Instructions to follow.
From the entries below, copy out every line with "fields" in it.
============================================================
Definition ParseAndValidate (payload : list Z) (options : Options) : ValidationResult :=
  let opts := withDefaults options in
  if Z.of_nat (length payload) =? 0 then
    structural_error ErrPayloadEmpty "payload is empty"
  else if MaxRawJSONBytes opts <? Z.of_nat (length payload) then
    structural_error ErrPayloadTooLarge
      ("payload exceeds " +:+ str (itoa (MaxRawJSONBytes opts)) +:+ " bytes")
  else
    let trimmed := trim_bytes payload in
    match json_parse trimmed with
    | None => structural_error ErrInvalidJSON "payload is not valid JSON"
    | Some v =>
        match unmarshal_object v with
        | None => structural_error ErrJSONNotObject "payload must be a JSON object"
        | Some fields =>
            match first_missing fields required_fields with
            | Some key =>
                mkVRes None (Some trimmed)
                  (Some (mkVErr ErrMissingField ("missing required field: " +:+ key) StageStructural))
            | None =>
                match parseCanonical fields with
                | inr err => mkVRes None (Some trimmed) (Some err)
                | inl event =>
                    match verifySignature event with
                    | Some err => mkVRes None (Some trimmed) (Some err)
                    | None =>
                        match checkContentSafety event opts with
                        | Some err => mkVRes None (Some trimmed) (Some err)
                        | None => mkVRes (Some event) (Some trimmed) None
                        end
                    end
                end
            end
        end
    end.
End validator.

(** * Specification *)

Section spec.
Context `{SchnorrLib}.

(** What an event must satisfy to be canonical (NIP-01, and the content
    limits of the options). *)
Record event_ok (options : Options) (e : Event) : Prop := {
  ok_id : isLowerHex (ID e) 64 = true;
  ok_pubkey : isLowerHex (Pubkey e) 64 = true;
  ok_sig : isLowerHex (Sig e) 128 = true;
  ok_created_at : 0 ≤ CreatedAt e ≤ MaxUnixCreatedAt;
  ok_kind : 0 ≤ Kind e ≤ 65535;
  ok_tags : Forall (λ t, t ≠ []) (Tags e);
  ok_hash : bytes (ID e) = hex_encode (sha256 (event_canonical e));
  ok_signature : ∃ k s,
    schnorr_parse_pubkey (hex_decode_prefix (bytes (Pubkey e))) = Some k ∧
    schnorr_parse_signature (hex_decode_prefix (bytes (Sig e))) = Some s ∧
    schnorr_verify s (hex_decode_prefix (bytes (ID e))) k = true;
  ok_content_len : go_len (Content e) ≤ MaxContentBytes (withDefaults options);
  ok_content_chars :
    Forall (λ b, 32 ≤ b ∨ b = 9 ∨ b = 10 ∨ b = 13) (bytes (Content e));
}.
End spec.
============================================================
Task result.
        | Some fields =>
            match first_missing fields required_fields with
                match parseCanonical fields with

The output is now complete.